→ Assignment
Send back all of the records, each one exactly as written.

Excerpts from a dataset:
__________

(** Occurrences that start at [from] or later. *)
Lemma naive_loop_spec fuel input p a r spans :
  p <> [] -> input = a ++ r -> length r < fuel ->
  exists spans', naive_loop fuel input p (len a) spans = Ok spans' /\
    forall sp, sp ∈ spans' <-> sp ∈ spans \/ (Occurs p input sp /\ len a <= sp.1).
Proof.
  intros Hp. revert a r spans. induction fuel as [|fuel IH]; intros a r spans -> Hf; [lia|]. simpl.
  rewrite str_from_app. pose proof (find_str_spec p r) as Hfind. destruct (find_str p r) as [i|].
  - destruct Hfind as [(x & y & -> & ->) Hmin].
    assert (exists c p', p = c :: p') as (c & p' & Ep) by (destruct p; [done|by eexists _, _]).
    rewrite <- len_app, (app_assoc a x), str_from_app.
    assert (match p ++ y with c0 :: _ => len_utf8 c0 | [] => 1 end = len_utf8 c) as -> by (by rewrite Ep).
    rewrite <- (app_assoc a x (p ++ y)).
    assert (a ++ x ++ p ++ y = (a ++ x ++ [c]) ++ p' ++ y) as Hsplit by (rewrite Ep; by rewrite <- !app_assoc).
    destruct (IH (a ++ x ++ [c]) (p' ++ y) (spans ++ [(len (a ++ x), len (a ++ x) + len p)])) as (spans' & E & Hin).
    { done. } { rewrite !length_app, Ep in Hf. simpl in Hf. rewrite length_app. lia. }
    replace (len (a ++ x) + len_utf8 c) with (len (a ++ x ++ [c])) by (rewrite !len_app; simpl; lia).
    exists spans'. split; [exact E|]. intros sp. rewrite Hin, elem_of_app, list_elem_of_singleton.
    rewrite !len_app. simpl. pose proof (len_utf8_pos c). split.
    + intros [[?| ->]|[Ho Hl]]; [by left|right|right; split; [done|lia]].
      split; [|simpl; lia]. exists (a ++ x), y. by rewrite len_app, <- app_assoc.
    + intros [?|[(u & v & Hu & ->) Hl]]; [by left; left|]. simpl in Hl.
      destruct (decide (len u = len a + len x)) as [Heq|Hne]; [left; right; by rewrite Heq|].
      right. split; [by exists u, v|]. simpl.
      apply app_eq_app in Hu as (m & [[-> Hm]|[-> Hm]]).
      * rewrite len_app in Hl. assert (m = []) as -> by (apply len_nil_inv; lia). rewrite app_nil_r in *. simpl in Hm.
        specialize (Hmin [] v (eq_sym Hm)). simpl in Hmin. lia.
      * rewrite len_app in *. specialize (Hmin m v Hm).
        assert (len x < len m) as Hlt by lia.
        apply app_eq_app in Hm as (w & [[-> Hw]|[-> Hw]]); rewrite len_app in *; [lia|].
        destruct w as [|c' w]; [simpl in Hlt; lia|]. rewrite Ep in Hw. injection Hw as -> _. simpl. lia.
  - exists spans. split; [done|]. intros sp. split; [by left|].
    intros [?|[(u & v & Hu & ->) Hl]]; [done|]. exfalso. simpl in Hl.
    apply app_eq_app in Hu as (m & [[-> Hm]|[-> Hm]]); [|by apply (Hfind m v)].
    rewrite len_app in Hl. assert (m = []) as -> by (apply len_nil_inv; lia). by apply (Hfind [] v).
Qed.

__________

→ Response area
(** Occurrences that start at [from] or later. *)
Lemma naive_loop_spec fuel input p a r spans :
  p <> [] -> input = a ++ r -> length r < fuel ->
  exists spans', naive_loop fuel input p (len a) spans = Ok spans' /\
    forall sp, sp ∈ spans' <-> sp ∈ spans \/ (Occurs p input sp /\ len a <= sp.1).
Proof.
  intros Hp. revert a r spans. induction fuel as [|fuel IH]; intros a r spans -> Hf; [lia|]. simpl.
  rewrite str_from_app. pose proof (find_str_spec p r) as Hfind. destruct (find_str p r) as [i|].
  - destruct Hfind as [(x & y & -> & ->) Hmin].
    assert (exists c p', p = c :: p') as (c & p' & Ep) by (destruct p; [done|by eexists _, _]).
    rewrite <- len_app, (app_assoc a x), str_from_app.
    assert (match p ++ y with c0 :: _ => len_utf8 c0 | [] => 1 end = len_utf8 c) as -> by (by rewrite Ep).
    rewrite <- (app_assoc a x (p ++ y)).
    assert (a ++ x ++ p ++ y = (a ++ x ++ [c]) ++ p' ++ y) as Hsplit by (rewrite Ep; by rewrite <- !app_assoc).
    destruct (IH (a ++ x ++ [c]) (p' ++ y) (spans ++ [(len (a ++ x), len (a ++ x) + len p)])) as (spans' & E & Hin).
    { done. } { rewrite !length_app, Ep in Hf. simpl in Hf. rewrite length_app. lia. }
    replace (len (a ++ x) + len_utf8 c) with (len (a ++ x ++ [c])) by (rewrite !len_app; simpl; lia).
    exists spans'. split; [exact E|]. intros sp. rewrite Hin, elem_of_app, list_elem_of_singleton.
    rewrite !len_app. simpl. pose proof (len_utf8_pos c). split.
    + intros [[?| ->]|[Ho Hl]]; [by left|right|right; split; [done|lia]].
      split; [|simpl; lia]. exists (a ++ x), y. by rewrite len_app, <- app_assoc.
    + intros [?|[(u & v & Hu & ->) Hl]]; [by left; left|]. simpl in Hl.
      destruct (decide (len u = len a + len x)) as [Heq|Hne]; [left; right; by rewrite Heq|].
      right. split; [by exists u, v|]. simpl.
      apply app_eq_app in Hu as (m & [[-> Hm]|[-> Hm]]).
      * rewrite len_app in Hl. assert (m = []) as -> by (apply len_nil_inv; lia). rewrite app_nil_r in *. simpl in Hm.
        specialize (Hmin [] v (eq_sym Hm)). simpl in Hmin. lia.
      * rewrite len_app in *. specialize (Hmin m v Hm).
        assert (len x < len m) as Hlt by lia.
        apply app_eq_app in Hm as (w & [[-> Hw]|[-> Hw]]); rewrite len_app in *; [lia|].
        destruct w as [|c' w]; [simpl in Hlt; lia|]. rewrite Ep in Hw. injection Hw as -> _. simpl. lia.
  - exists spans. split; [done|]. intros sp. split; [by left|].
    intros [?|[(u & v & Hu & ->) Hl]]; [done|]. exfalso. simpl in Hl.
    apply app_eq_app in Hu as (m & [[-> Hm]|[-> Hm]]); [|by apply (Hfind m v)].
    rewrite len_app in Hl. assert (m = []) as -> by (apply len_nil_inv; lia). by apply (Hfind [] v).
Qed.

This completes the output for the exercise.